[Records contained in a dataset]
┌──

(** * patina-devops: the QEMU validation supervisor and the build-error extractor

    A shallow embedding of two scripts of the repository,

    - [.github/actions/run-patina-qemu-validation/run_qemu_validation.py]
      (module [QemuValidation]) and
    - [.github/actions/extract-build-errors/extract_build_errors.py]
      (module [ExtractBuildErrors]),

    with the properties their specification states about them, and
    further properties read off the code.

    Conventions of the embedding.

    - Python [str] and [bytes] are [string] (a sequence of 8-bit characters);
      character classes ([str.lower], [str.strip], the regular expressions'
      [\s], [\d], [\w]) and the line boundaries of [str.splitlines] are the
      ASCII ones, characters above 127 belong to no class and are left
      alone by [lower].  On ASCII text this is what Python does; where a
      property rests on which characters [\s], [\d], [\w] or the line
      boundaries take in, it is stated for ASCII text.
    - A function that can raise returns [result]; the exceptions are [exn].
    - Code with effects passes the [world] explicitly: files, timing
      documents, directories, the console (the writes and flushes made to
      [sys.stderr.buffer]), the table of live process groups, the heap of
      [Popen] handles, the requests made to the operating system and the
      monotonic clock.  File system operations that the code performs succeed
      unless the model says otherwise ([mkdir] over a regular file, opening a
      directory for appending or for writing).  The clock advances in the
      bounded waits and joins only.  What the program cannot decide (how the
      child behaves, how the two relay threads interleave) is an oracle
      record given to [main].
    - A Python [float] that holds a duration is the rational number it denotes
      ([Q]); [divmod], [round] and the [.Nf] format are computed exactly on
      it, with ties going to the even neighbour as Python's correctly rounded
      conversions do. *)

From Stdlib Require Import ZArith QArith Qround Qminmax Lqa.
From Stdlib Require Import String Ascii DecimalString DecimalPos.
From stdpp Require Import base option list gmap strings.
From Equations Require Import Equations.

Local Open Scope string_scope.
Local Open Scope Z_scope.
Local Open Scope list_scope.

(** ** A small Python runtime *)

Module Py.

(** Values a JSON document puts in a configuration: [None], booleans,
    integers and strings. *)
Inductive value :=
| VNone
| VBool (b : bool)
| VInt (z : Z)
| VStr (s : string).

#[global] Instance value_eq_dec : EqDecision value.
Proof. solve_decision. Defined.

Inductive exn :=
| KeyError (key : string)
| TypeError
| ValueError
| OSError
| ProcessLookupError
| TimeoutExpired.

Inductive result (A : Type) :=
| Ok (a : A)
| Raise (e : exn).
Arguments Ok {A} a.
Arguments Raise {A} e.

#[global] Instance result_ret : MRet result := fun _ a => Ok a.
#[global] Instance result_bind : MBind result := fun _ _ k r =>
  match r with
  | Ok a => k a
  | Raise e => Raise e
  end.

(** [str.lower()] *)
Definition lower_ascii (c : ascii) : ascii :=
  let n := N_of_ascii c in
  if ((65 <=? n) && (n <=? 90))%N then ascii_of_N (n + 32) else c.

Fixpoint lower (s : string) : string :=
  match s with
  | EmptyString => EmptyString
  | String c r => String (lower_ascii c) (lower r)
  end.

(** [str(int)] *)
Definition str_int (z : Z) : string := NilZero.string_of_int (Z.to_int z).

(** [str(value)] *)
Definition str (v : value) : string :=
  match v with
  | VNone => "None"
  | VBool true => "True"
  | VBool false => "False"
  | VInt z => str_int z
  | VStr s => s
  end.

(** [bool(value)]: the truth value an [if] tests. *)
Definition truthy (v : value) : bool :=
  match v with
  | VNone => false
  | VBool b => b
  | VInt z => negb (z =? 0)
  | VStr s => negb (String.eqb s "")
  end.

(** The line feed. *)
Definition nl : string := String "010" EmptyString.

(** A [dict] with string keys; [d[k]] raises [KeyError] on a missing key,
    [d.get(k)] gives [None], [d.setdefault(k, v)] only fills a hole. *)
Definition getitem (d : gmap string value) (k : string) : result value :=
  match d !! k with
  | Some v => Ok v
  | None => Raise (KeyError k)
  end.

Definition get (d : gmap string value) (k : string) : value :=
  default VNone (d !! k).

Definition setdefault (d : gmap string value) (k : string) (v : value)
  : gmap string value :=
  match d !! k with
  | Some _ => d
  | None => <[k := v]> d
  end.

End Py.

Import Py.

(** ** run_qemu_validation.py *)

Module QemuValidation.

Definition SUBPROCESS_TIMEOUT_SECONDS : Z := 300.
Definition THREAD_JOIN_TIMEOUT_SECONDS : Z := 15.

Definition _DEFAULTS : list (string * value) :=
  [ ("build_target", VStr "DEBUG");
    ("qemu_path", VStr "");
    ("no_build", VBool false);
    ("shutdown_after_run", VBool false) ].

Definition _coerce_bool (v : value) : bool :=
  match v with
  | VBool b => b
  | _ => String.eqb (lower (str v)) "true"
  end.

(** [_load_config] after the JSON text has been parsed into [raw]. *)
Definition _load_config (raw : gmap string value)
  : result (gmap string value) :=
  let raw := foldl (fun d kv => setdefault d kv.1 kv.2) raw _DEFAULTS in
  nb ← getitem raw "no_build";
  let raw := <["no_build" := VBool (_coerce_bool nb)]> raw in
  sar ← getitem raw "shutdown_after_run";
  let raw := <["shutdown_after_run" := VBool (_coerce_bool sar)]> raw in
  mret raw.

(** *** Streams and sinks *)

(** The child's end of a pipe as the relay sees it: the bytes not read
    yet (the child's output up to end-of-stream) and whether the handle
    has been closed on this side. *)
Record istream := {
  unread : string;
  stream_closed : bool;
}.

(** What a writer does to a binary file object. *)
Inductive io_event :=
| Write (data : string)
| Flush.

Record sink := {
  sink_events : list io_event;
  sink_closed : bool;
}.

(** The first line of [s], its newline included, and what follows it. *)
Fixpoint take_line (s : string) : string * string :=
  match s with
  | EmptyString => (EmptyString, EmptyString)
  | String c r =>
      if Ascii.eqb c "010" then (String c EmptyString, r)
      else let '(l, r') := take_line r in (String c l, r')
  end.

(** [stream.readline()]: the next line, or the empty string at
    end-of-stream. *)
Definition readline (st : istream) : result (string * istream) :=
  if stream_closed st then Raise ValueError
  else
    let '(line, rest) := take_line (unread st) in
    Ok (line, {| unread := rest; stream_closed := false |}).

Definition stream_close (st : istream) : istream :=
  {| unread := unread st; stream_closed := true |}.

Definition sink_write (k : sink) (data : string) : result sink :=
  if sink_closed k then Raise ValueError
  else Ok {| sink_events := sink_events k ++ [Write data];
             sink_closed := false |}.

Definition sink_flush (k : sink) : result sink :=
  if sink_closed k then Raise ValueError
  else Ok {| sink_events := sink_events k ++ [Flush];
             sink_closed := false |}.

(** The body of the loop of [_stream_reader], lines 127-131. *)
Definition relay_line (line : string) (log_file_handle : sink)
    (forward_to : option sink) : result (sink * option sink) :=
  log_file_handle ← sink_write log_file_handle line;
  log_file_handle ← sink_flush log_file_handle;
  match forward_to with
  | Some fwd =>
      fwd ← sink_write fwd line;
      fwd ← sink_flush fwd;
      mret (log_file_handle, Some fwd)
  | None => mret (log_file_handle, None)
  end.

Definition inspect {A : Type} (a : A) : {b : A | a = b} :=
  exist _ a eq_refl.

└──

Among the lines of the data, identify those with the word "else". Copy each of them.

  if ((65 <=? n) && (n <=? 90))%N then ascii_of_N (n + 32) else c.
      else let '(l, r') := take_line r in (String c l, r')
  else
  else Ok {| sink_events := sink_events k ++ [Write data];
  else Ok {| sink_events := sink_events k ++ [Flush];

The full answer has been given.